What you will do: Take the entries below and print only the lines from the one with "WRevoke (reservation_id : text)" through the one with "session scope) d n", exactly as they stand, both ends included.

*** Opening of Data in this exercise ***

(** A goal keeps its row, and a new one has charged nothing. *)
Lemma effect_ledger_inv d d' : effect d d' → inv d → ledger_inv d → ledger_inv d'.
Proof.
  intros He Hinv Hl rid row Hr. pose proof (effect_evolves _ _ He Hinv) as Hev. rewrite (effect_ledger _ _ He) in Hr.
  destruct (Hl _ _ Hr) as [? [goal Hg]]. split; [done|]. destruct (ev_goal _ _ Hev _ _ Hg) as (row' & ? & _). by eexists.
Qed.

Lemma effect_within d d' : effect d d' → inv d → ledger_inv d → within d → within d'.
Proof.
  intros He Hinv Hl Hw id row Hr Hmax. pose proof (effect_evolves _ _ He Hinv) as Hev.
  pose proof (effect_ledger _ _ He) as Hled.
  replace (charged id d') with (charged id d) by (unfold charged; by rewrite Hled).
  destruct (gd_objectives d !! id) as [row0|] eqn:Hr0.
  - destruct (ev_goal _ _ Hev _ _ Hr0) as (row' & Hr' & Hs & _ & _). replace row' with row in * by congruence.
    rewrite (same_goal_spec _ _ Hs) in *. by apply Hw.
  - rewrite (charged_none _ _ Hl Hr0). lia.
Qed.

Lemma charged_insert id rid entry d :
  gd_ledger d !! rid = None → lg_attempts entry = 1 →
  charged id (with_ledger (<[rid := entry]>) d) ≤ charged id d + (if decide (lg_objective_id entry = id) then 1 else 0).
Proof.
  intros Hn Hone. unfold charged. cbn. rewrite msum_insert by done. rewrite Hone. unfold of_goal.
  case_decide; [case_match; lia|]. rewrite bool_decide_false by done. cbn. lia.
Qed.

Lemma charged_end id rid entry entry' d :
  gd_ledger d !! rid = Some entry → lg_status entry = LedgerStatus.Reserved → lg_attempts entry = 1 →
  lg_attempts entry' = 1 → lg_objective_id entry' = lg_objective_id entry →
  charged id (with_ledger (<[rid := entry']>) d) ≤ charged id d.
Proof.
  intros Hr Hs Hone Hone' Hid. unfold charged. cbn.
  epose proof (msum_update (λ _ row, if of_goal id LedgerStatus.Reserved row || of_goal id LedgerStatus.Settled row
    then lg_attempts row else 0) _ _ _ entry' Hr) as Hm. cbv beta in Hm. unfold of_goal in *.
  rewrite Hone, Hone', Hid, Hs in Hm. rewrite (bool_decide_true (LedgerStatus.Reserved = _)) in Hm by done.
  destruct (bool_decide (lg_objective_id entry = id)); cbn in Hm; [|lia]. case_match; lia.
Qed.

Lemma ledger_effect_inv d d' : ledger_effect d d' → ledger_inv d → ledger_inv d'.
Proof.
  intros [|id row rid entry Hr Hn Hid Hone|rid entry entry' Hr Hs Hs' Hid Hone] Hinv; [done| |]; intros rid' row' Hr'; cbn in *.
  - apply lookup_insert_Some in Hr' as [[<- <-]|[_ Hr']]; [|by apply Hinv in Hr']. split; [done|]. rewrite Hid. by eexists.
  - destruct (Hinv _ _ Hr) as [_ Hg].
    apply lookup_insert_Some in Hr' as [[<- <-]|[_ Hr']]; [|by apply Hinv in Hr']. split; [done|]. by rewrite Hid.
Qed.

Lemma ended_within d rid entry entry' :
  gd_ledger d !! rid = Some entry → lg_status entry = LedgerStatus.Reserved → lg_objective_id entry' = lg_objective_id entry →
  lg_attempts entry' = 1 → ledger_inv d → within d → within (with_ledger (<[rid := entry']>) d).
Proof.
  intros Hr Hs Hid Hone Hinv Hw i r Hi Hmax. destruct (Hinv _ _ Hr) as [Hone0 _].
  pose proof (charged_end i _ _ _ _ Hr Hs Hone0 Hone Hid) as Hc. pose proof (Hw _ _ Hi Hmax). lia.
Qed.

Lemma reserved_within d id rid row entry :
  gd_objectives d !! id = Some row → gd_ledger d !! rid = None → lg_objective_id entry = id → lg_attempts entry = 1 →
  (gb_max_attempts (gs_budget (spec_of row)) < u32_max → charged id d + 1 ≤ gb_max_attempts (gs_budget (spec_of row))) →
  within d → within (with_ledger (<[rid := entry]>) d).
Proof.
  intros Hr Hn Hid Hone Hleft Hw i r Hi Hmax. pose proof (charged_insert i rid entry d Hn Hone) as Hc.
  pose proof (Hw _ _ Hi Hmax) as Hb. case_decide as Heq; [|lia].
  assert (i = id) as -> by congruence. assert (r = row) as -> by (cbn in Hi; congruence). specialize (Hleft Hmax). lia.
Qed.

(** The ledger has no part in the rest. *)
Lemma ledger_effect_rest d d' :
  ledger_effect d d' → gd_objectives d' = gd_objectives d ∧ gd_last_id d' = gd_last_id d ∧ gd_events d' = gd_events d
    ∧ gd_attempts d' = gd_attempts d.
Proof. by intros []. Qed.

Lemma ledger_effect_keeps d d' : ledger_effect d d' → inv d → inv d' ∧ evolves d d'.
Proof.
  intros (Ho & Hl & He & Ha)%ledger_effect_rest [H1 H2 H3 H4]. split.
  - split; rewrite ?Ho, ?Hl, ?He, ?Ha; try done.
    intros id row Hr. destruct (H1 _ _ Hr) as [? Hok]. split; [done|]. unfold goal_ok, events_of in *. by rewrite He.
  - split; rewrite ?Ho, ?He, ?Ha; [intros id row Hr; by exists row|done|intros k a Hk; by exists a].
Qed.

(** ** Runs

    Several connections to the database, each with its own store, execute
    methods.  A method is a sequence of readings and writes; a transaction is one
    write, and so is the call of a runtime.  Reserving a budget reads the goal and the ledger and then inserts a row,
    each in a statement of its own: here the insertion is a write that needs nothing
    read before, so that the readings of all connections may be stale. *)

Inductive Write :=
| WCreate (description : text) (parent : option Z) (session_id scope : string)
| WGoal (owner : PrincipalId) (session_id scope : string) (spec : GoalSpec) (draft : bool)
| WStatus (id : Z) (status : string)
| WTransition (id : GoalId) (expected : N) (next : GoalState.t) (wait : option GoalWaitReason) (payload : Value)
| WRecover (id : GoalId) (version : N)
| WLink (id : GoalId) (expected : N) (process : option ProcessId)
| WBegin (attempt_id : AttemptId) (id : GoalId) (sequence : N) (runtime_id : RuntimeId) (role : CognitiveRole) (input : Value)
| WOutcome (attempt_id : AttemptId) (outcome : Outcome)
| WCancel (attempt_id : AttemptId) (failure : RuntimeFailure)
| WEvidence (attempt_id : AttemptId) (evidence : list AttemptEvidence)
| WInsert (id : GoalId) (reservation_id : text) (input_tokens output_tokens : N) (cost : F64)
| WSettle (reservation_id : text) (usage : AttemptUsage)
| WRevoke (reservation_id : text)
| WFeedback (row : GoalEvaluationFeedback)
| WInvoke (runtime_id : RuntimeId) (task : text).

Section Runs.
Context `{Env} `{Sqlite} `{GoalEnv}.

Definition after {E A} (m : M Db E A) (d : Db) (n : N) : Db := (m d n).1.2.

Definition one_attempt (input_tokens output_tokens : N) (cost : F64) : GoalBudgetRequest :=
  {| bq_input_tokens := input_tokens; bq_output_tokens := output_tokens; bq_cost_usd := cost; bq_attempts := 1 |}.

Definition perform (w : Write) (d : Db) (n : N) : Db :=
  match w with
  | WCreate description parent session scope => after (create description parent session scope) d n
  | WGoal owner session scope spec draft =>
      after (persist_goal owner session scope spec (if draft then GoalState.Draft else GoalState.Ready)) d n
  | WStatus id status => after (set_status id status) d n
  | WTransition id v next wait payload => after (persist_transition id v next wait payload) d n
  | WRecover id v => after (persist_recovery id (v + 1)) d n
  | WLink id v process => after (Coordinator.persist_link id v (v + 1) process) d n
  | WBegin k id sequence runtime role input => after (persist_attempt k id sequence runtime role input) d n
  | WOutcome k outcome => after (persist_outcome k outcome) d n
  | WCancel k failure => after (persist_cancellation k failure) d n
  | WEvidence k evidence => after (write_evidence k evidence) d n
  | WInsert id rid input output cost => after (insert_reservation id rid (one_attempt input output cost)) d n
  | WSettle rid usage => after (settle_goal_budget rid (Attempts.usage_for_budget usage)) d n
  | WRevoke rid => after (revoke_goal_budget rid) d n
  | WFeedback row => after (insert_feedback row) d n
  | WInvoke runtime_id task => with_invocations (λ calls, calls ++ [(runtime_id, task)]) d
  end.

(** The tables, and the running goals some connection has read with their version
    at that time. *)
Record World := {
  w_db : Db;
  w_seen : list (GoalId * N);
}.

Definition boot : World := {| w_db := empty_db; w_seen := [] |}.

(** A goal is recovered with the version it was read with. *)
Definition allowed (w : Write) (seen : list (GoalId * N)) : Prop :=
  match w with WRecover id v => (id, v) ∈ seen | _ => True end.

Inductive step : World → World → Prop :=
| step_write d seen w n : allowed w seen → step {| w_db := d; w_seen := seen |} {| w_db := perform w d n; w_seen := seen |}
| step_see d seen id row :
    gd_objectives d !! id = Some row → state_of row = GoalState.Running →
    step {| w_db := d; w_seen := seen |} {| w_db := d; w_seen := (id, ob_version row) :: seen |}.

Record world_inv (w : World) : Prop := {
  wi_inv : inv (w_db w);
  wi_ledger : ledger_inv (w_db w);
  wi_seen s : s ∈ w_seen w → seen_running (w_db w) s;
}.

Lemma boot_inv : world_inv boot.
Proof.
  split; cbn; [split| |]; cbn; try (intros; by rewrite lookup_empty in * ).
  - by intros e ?%elem_of_nil.
  - intros rid row Hr. cbn in Hr. by rewrite lookup_empty in Hr.
  - by intros s ?%elem_of_nil.
Qed.

Lemma seen_running_evolves d d' s : evolves d d' → seen_running d s → seen_running d' s.
Proof.
  intros Hev (row & Hr & Hle & Hrun). destruct (ev_goal _ _ Hev _ _ Hr) as (row' & Hr' & _ & Hv & Hst & _).
  exists row'. split_and!; [done|lia|]. intros Heq. unfold state_of in *. rewrite Hst by lia. apply Hrun. lia.
Qed.

Lemma after_wp {E A} (m : M Db E A) (P : Db → Prop) d n : wp m (λ _ d' _, P d') d n → P (after m d n).
Proof. unfold wp, after. by destruct (m d n) as [[r d'] n']. Qed.

Definition writes_ledger (w : Write) : bool :=
  match w with WInsert _ _ _ _ _ | WSettle _ _ | WRevoke _ => true | _ => false end.

(** A write that is not one of the ledger is an effect on the tables. *)
Lemma perform_goal_effect w d n seen :
  writes_ledger w = false → allowed w seen → inv d → (∀ s, s ∈ seen → seen_running d s) → effect d (perform w d n).
Proof.
  intros Hw Hal Hinv Hseen. destruct w; try discriminate; cbn in *; try apply after_wp.
  - apply create_effect.
  - apply goal_effect. destruct draft; set_solver.
  - apply set_status_effect.
  - apply transition_effect.
  - apply recovery_effect; auto.
  - apply link_effect.
  - apply begin_effect.
  - apply outcome_effect.
  - apply cancellation_effect.
  - apply evidence_effect.
  - apply feedback_effect.
  - by apply effect_other.
Qed.

(** Every write is an effect on the tables or on the ledger. *)
Lemma perform_effect w d n seen :
  allowed w seen → inv d → ledger_inv d → (∀ s, s ∈ seen → seen_running d s) →
  effect d (perform w d n) ∨ ledger_effect d (perform w d n).
Proof.
  intros Hal Hinv Hled Hseen. destruct (writes_ledger w) eqn:Hw; [right|left; by eapply perform_goal_effect].
  destruct w; try discriminate; cbn.
  - by apply after_wp, reserve_effect.
  - by apply ends_effect, after_wp, settle_ends.
  - by apply ends_effect, after_wp, revoke_ends.
Qed.

Lemma goal_step_ok w w' : step w w' → world_inv w → world_inv w' ∧ evolves (w_db w) (w_db w').
Proof.
  intros [d seen wr n Hal|d seen id row Hr Hrun] [Hinv Hled Hseen]; cbn in *.
  - destruct (perform_effect wr d n seen Hal Hinv Hled Hseen) as [He|He].
    + pose proof (effect_evolves _ _ He Hinv) as Hev. split; [|done].
      split; cbn; [by eapply effect_inv|by eapply effect_ledger_inv|eauto using seen_running_evolves].
    + destruct (ledger_effect_keeps _ _ He Hinv) as [Hinv' Hev]. split; [|done].
      split; cbn; [done|by eapply ledger_effect_inv|eauto using seen_running_evolves].
  - split; [|done]. split; cbn; [done..|]. intros s [->|Hs]%elem_of_cons; [|auto]. exists row. cbn. split_and!; [done|lia|done].
Qed.

Lemma goal_steps_ok w w' : clos_refl_trans_1n _ step w w' → world_inv w → world_inv w' ∧ evolves (w_db w) (w_db w').
Proof.
  induction 1 as [w|w w1 w2 Hs _ IH]; intros Hw; [done|]. destruct (goal_step_ok _ _ Hs Hw) as [Hw1 He1].
  destruct (IH Hw1) as [Hw2 He2]. split; [done|by trans (w_db w1)].
Qed.

(** C38. The history of a goal.  Over every interleaving of the readings and
    writes of several connections, whatever fails: a goal keeps its owner and its
    specification; the events of a goal are only appended to, and they are
    numbered up to its version without a gap; followed from its first state every
    event is a transition of the table, or the recovery of a running goal, and
    they give the state the goal is in; a terminal state is final. *)
Theorem goal_history w w' id row :
  clos_refl_trans_1n _ step boot w → clos_refl_trans_1n _ step w w' → gd_objectives (w_db w) !! id = Some row →
  ∃ row', gd_objectives (w_db w') !! id = Some row' ∧ same_goal row row'
    ∧ events_of id (w_db w) `prefix_of` events_of id (w_db w')
    ∧ (∃ first init, first ≤ 1 ∧ init ∈ [GoalState.Ready; GoalState.Draft]
         ∧ counts_up first (ge_version <$> events_of id (w_db w')) (ob_version row' + 1)
         ∧ replay init (ge_event_type <$> events_of id (w_db w')) = Some (state_of row'))
    ∧ (GoalState.is_terminal (state_of row) = true → state_of row' = state_of row).
Proof.
  intros Hw Hw' Hr. destruct (goal_steps_ok _ _ Hw boot_inv) as [Hinv _]. destruct (goal_steps_ok _ _ Hw' Hinv) as [Hinv' Hev].
  destruct (ev_goal _ _ Hev _ _ Hr) as (row' & Hr' & Hs & _ & _ & Ht). exists row'. split_and!; [done|done| | |done].
  - destruct (ev_events _ _ Hev) as [es Hes]. unfold events_of. rewrite Hes, filter_app. by eexists.
  - destruct (inv_goal _ (wi_inv _ Hinv') _ _ Hr') as [_ (first & init & ? & ? & ? & ?)]. by exists first, init.
Qed.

*** Close of Data in this exercise ***

Task output:
| WRevoke (reservation_id : text)
| WFeedback (row : GoalEvaluationFeedback)
| WInvoke (runtime_id : RuntimeId) (task : text).

Section Runs.
Context `{Env} `{Sqlite} `{GoalEnv}.

Definition after {E A} (m : M Db E A) (d : Db) (n : N) : Db := (m d n).1.2.

Definition one_attempt (input_tokens output_tokens : N) (cost : F64) : GoalBudgetRequest :=
  {| bq_input_tokens := input_tokens; bq_output_tokens := output_tokens; bq_cost_usd := cost; bq_attempts := 1 |}.

Definition perform (w : Write) (d : Db) (n : N) : Db :=
  match w with
  | WCreate description parent session scope => after (create description parent session scope) d n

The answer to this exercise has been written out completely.